Extracellular vesicles (EV) are secreted signaling entities that enhance various pathological processes when released in response to cellular stresses. Respiratory exposures such as cigarette smoke and air pollution exert cellular stresses and are associated with an increased risk of several chronic diseases. Researchers from Maastricht University Medical Center examine the evidence that modifications in EV contribute to respiratory exposure-associated diseases. Fifty articles were identified, most of which investigated the effect of respiratory exposures on EV release in vitro (25) and/or on circulating EV in human plasma (24). The majority of studies based their main observations on the relatively insensitive scatter-based flow cytometry of EV (29). EV induced by respiratory exposures were found to modulate inflammation (19), thrombosis (13), endothelial dysfunction (11), tissue remodeling (6), and angiogenesis (3). By influencing these processes, EV may play a key role in the development of cardiovascular diseases and chronic obstructive pulmonary disease and possibly lung cancer and allergic asthma. The current findings warrant additional research with improved methodologies to evaluate the contribution of respiratory exposure-induced EV to disease etiology, as well as their potential as biomarkers of exposure or risk and as novel targets for preventive or therapeutic strategies.

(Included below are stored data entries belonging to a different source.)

(* ===== verification/MsgBuffer.v ===== *)
(** The message buffers of [msg_buffer.c]: a context owns one memory area cut
    into up to four levels of equal-sized blocks; each block starts with a
    head that says whether it is used.  [MB_Init] lays the blocks out,
    [MB_Alloc] takes the first free block of the first level that fits,
    [MB_Free] gives one back. *)

From S2P Require Import Prelude MsgDefs MsgPool.

Module MB.

(** [sizeof(MB_HEAD_S)]: flag, two ids, and the queue node (a pointer and a
    [list_head]). *)
Definition MB_HEAD_LEN : Z := 24.
Definition MSG_MAX_BLK_NUM : Z := 16 * 1024.
Definition MSG_MAX_BLK_SIZE : Z := 256 * 1024.
Definition VTOP_MSG_BL_BUTT : nat := 4.

Record MB_HEAD_S := mkHead { flag : Z; buffer_id : nat; block_id : nat }.

Record MSG_BUFFER_S := mkLevel {
  pMsg : list Z;        (** addresses of the blocks; [[]] stands for NULL *)
  blocksize : Z;
  blocknum : Z;
  buffersize : Z;
  used : Z
}.

(** [heads] is the content of the area [s_pMsgBuf] as far as this module
    reads and writes it: the block heads, by address. *)
Record MB_CONTEXT_S := mkCtx {
  mb : list MSG_BUFFER_S;
  total_size : Z;
  total_num : Z;
  mb_num : nat;
  s_pMsgBuf : Z;
  mbName : string;
  heads : gmap Z MB_HEAD_S
}.

(** [VTOP_MSG_S_Buffer]: the arrays have [VTOP_MSG_BL_BUTT] entries. *)
Record VTOP_MSG_S_Buffer := mkBufCfg {
  blockNum : list Z;
  blockSize : list Z;
  name : string
}.

Definition MB_BLOCK_SIZE (size : Z) : Z := MB_HEAD_LEN + size.

(** The pieces of heap memory [MB_Init] asks for. *)
Inductive mb_chunk := ChunkCtx | ChunkBuf | ChunkArr (level : nat).

#[global] Instance mb_chunk_eq_dec : EqDecision mb_chunk.
Proof. solve_decision. Defined.
#[global] Instance head_eq_dec : EqDecision MB_HEAD_S.
Proof. solve_decision. Defined.
#[global] Instance level_eq_dec : EqDecision MSG_BUFFER_S.
Proof. solve_decision. Defined.

(** What [malloc] answers: for the context, for the area of a given size (its
    address), and for each level's pointer array. *)
Record mb_malloc := mkMalloc {
  malloc_ctx : bool;
  malloc_buf : Z → option Z;
  malloc_arr : nat → bool
}.

(** Adjacent sizes must increase ([blockSize[i-1] >= blockSize[i]] is refused). *)
Fixpoint sizes_ascend (l : list Z) : bool :=
  match l with
  | x :: ((y :: _) as l') => if y <=? x then false else sizes_ascend l'
  | _ => true
  end.

(** The number of levels: how many of the block sizes are positive. *)
Definition bufLevel_of (b : VTOP_MSG_S_Buffer) : nat :=
  length (List.filter (λ s, 0 <? s) (blockSize b)).

(** The parameter checks of [MB_Init], in their order; every refusal returns
    [VTOP_MSG_ERR_INVALIDPARA]. *)
Definition mb_params_ok (b : VTOP_MSG_S_Buffer) : bool :=
  if existsb (λ n, MSG_MAX_BLK_NUM <? n) (blockNum b) then false
  else if forallb (λ n, n =? 0) (blockNum b) then false
  else if existsb (λ s, MSG_MAX_BLK_SIZE <? s) (blockSize b) then false
  else if (bufLevel_of b =? 0)%nat then false
  else if existsb (λ s, s =? 0) (take (bufLevel_of b) (blockSize b)) then false
  else sizes_ascend (take (bufLevel_of b) (blockSize b)).

(** [each_mb_size[i]] and their sum, in [size_t]. *)
Definition each_mb_size (num size : Z) : Z := u32 (num * MB_BLOCK_SIZE size).

Fixpoint sum_mb_sizes (l : list (Z * Z)) (acc : Z) : Z :=
  match l with
  | [] => acc
  | (num, size) :: l' => sum_mb_sizes l' (u32 (acc + each_mb_size num size))
  end.

(** The blocks of one level: [pMbHead[i] + j*blocksize] for each [j]. *)
Definition level_blocks (base bs num : Z) : list Z :=
  map (λ j, base + u32 (Z.of_nat j * bs)) (seq 0 (Z.to_nat num)).

Fixpoint write_heads (i j : nat) (l : list Z) (h : gmap Z MB_HEAD_S) : gmap Z MB_HEAD_S :=
  match l with
  | [] => h
  | a :: l' => write_heads i (S j) l' (<[a := mkHead 0 i j]> h)
  end.

(** One turn of the loop that sets up [pMbContext->mb[i]]; [None] when the
    [malloc] of the pointer array fails. *)
Definition init_level (m : mb_malloc) (i : nat) (base num size : Z) : option MSG_BUFFER_S :=
  let bs := MB_BLOCK_SIZE size in
  let sz := u32 (bs * num) in
  if 0 <? sz
  then if malloc_arr m i then Some (mkLevel (level_blocks base bs num) bs num sz 0) else None
  else Some (mkLevel [] bs num sz 0).

(** [memset(pMbContext, 0, ...)]: a level that was not set up. *)
Definition level_zero : MSG_BUFFER_S := mkLevel [] 0 0 0 0.

(** The levels below an index, the rest zero. *)
Definition pad_levels (l : list MSG_BUFFER_S) : list MSG_BUFFER_S :=
  l ++ repeat level_zero (VTOP_MSG_BL_BUTT - length l).

(** The loop over the levels: the levels set up so far, the heads written, and
    whether every array was allocated. *)
Fixpoint init_levels (m : mb_malloc) (i : nat) (base : Z) (cfg : list (Z * Z))
    (h : gmap Z MB_HEAD_S) : list MSG_BUFFER_S * gmap Z MB_HEAD_S * bool :=
  match cfg with
  | [] => ([], h, true)
  | (num, size) :: cfg' =>
      match init_level m i base num size with
      | None => ([], h, false)
      | Some lv =>
          let '(lvs, h', ok) :=
            init_levels m (S i) (base + each_mb_size num size) cfg' (write_heads i 0 (pMsg lv) h) in
          (lv :: lvs, h', ok)
      end
  end.

(** [strncpy(dst, src, MB_NAME_SIZE)] and the terminator written at 15. *)
Definition mb_name (s : string) : string := String.substring 0 15 s.
(* ===== verification/MsgSubTab.v ===== *)
(** The subscription table of [msg_submng.c].  A unit of the table belongs to
    a message type and lists the tasks that subscribed to it; a free unit has
    the invalid message type.  Adding and removing first look the type up and
    then, in a second critical section, change the unit found. *)

From S2P Require Import Prelude MsgDefs MsgPool MsgBuffer MsgQueue MsgTaskTab.

Module ST.

Record MSG_TAB_SUB_S := mkSub { msgType : Z; taskIdList : list Z }.

Definition SUBTABInitUnit (maxTaskInSub : Z) : MSG_TAB_SUB_S :=
  mkSub VTOP_INVALID_MSG_TYPE (replicate (Z.to_nat maxTaskInSub) VTOP_INVALID_TASK_ID).

Definition SUB_TAB_Init (ts : TT.TASK_STATE) (subs : list MSG_TAB_SUB_S) : Z * list MSG_TAB_SUB_S :=
  match TT.shm ts with
  | None => (VTOP_MSG_ERR_SHMATTCH, subs)
  | Some h => (0, replicate (Z.to_nat (TT.maxSubNum h)) (SUBTABInitUnit (TT.maxTaskNumInSub h)))
  end.

(** [SUB_TAB_IsExist]: the index written through [pIndex] when the answer is
    [HI_TRUE]. *)
Definition SUB_TAB_IsExist (ts : TT.TASK_STATE) (subs : list MSG_TAB_SUB_S) (ty : Z) : option nat :=
  match TT.shm ts with
  | None => None
  | Some _ => find_index (λ u, msgType u =? ty) subs
  end.

Definition is_id (id : Z) (x : Z) : bool := x =? id.

(** The locked part of [SUB_TAB_Add], after the lookup answered [found]. *)
Definition add_locked (found : option nat) (subs : list MSG_TAB_SUB_S) (ty id : Z)
  : outcome (Z * list MSG_TAB_SUB_S) :=
  match found with
  | Some unitIndex =>
      let! pUnit := oderef (subs !! unitIndex) in
      match find_index (is_id id) (taskIdList pUnit) with
      | Some _ => Returned (VTOP_MSG_ERR_SUBEXIST, subs)
      | None =>
          match find_index (is_id VTOP_INVALID_TASK_ID) (taskIdList pUnit) with
          | Some index =>
              Returned (0, <[unitIndex := mkSub (msgType pUnit) (<[index := id]> (taskIdList pUnit))]> subs)
          | None => Returned (VTOP_MSG_ERR_SUBMEMBERFULL, subs)
          end
      end
  | None =>
      match find_index (λ u, msgType u =? VTOP_INVALID_MSG_TYPE) subs with
      | Some unitIndex =>
          let! pUnit := oderef (subs !! unitIndex) in
          Returned (0, <[unitIndex := mkSub ty (<[0%nat := id]> (taskIdList pUnit))]> subs)
      | None => Returned (VTOP_MSG_ERR_SUBFULL, subs)
      end
  end.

Schematic representation of how respiratory exposure-induced EV
may contribute to the pathogenesis of chronic diseases
Respiratory toxicants arise from CS, as well as occupational or environmental sources. Upon inhalation, they come in contact with several cell types of the lungs, including epithelial cells, endothelial cells, alveolar macrophages, monocytes, and circulating blood cells. Exposure to respiratory toxicants causes increased release and altered composition of EV from different cellular sources. The respiratory exposure-induced EV may either remain in the lung lumen or are disseminated via the blood circulation. Locally at the site of exposure as well as systemically, they may promote inflammation, hypercoagulability, endothelial dysfunction, tissue remodeling, and angiogenesis, all of which are interrelated and can further enhance each other. By promoting these biological processes, EV may contribute to the mechanistic link between respiratory exposures and the pathogenesis of respiratory exposure-associated diseases such as COPD, CVD, asthma, and lung cancer. For each biological process, the diseases are sorted according to the strength of evidence for involvement of the respective process in their pathogenesis.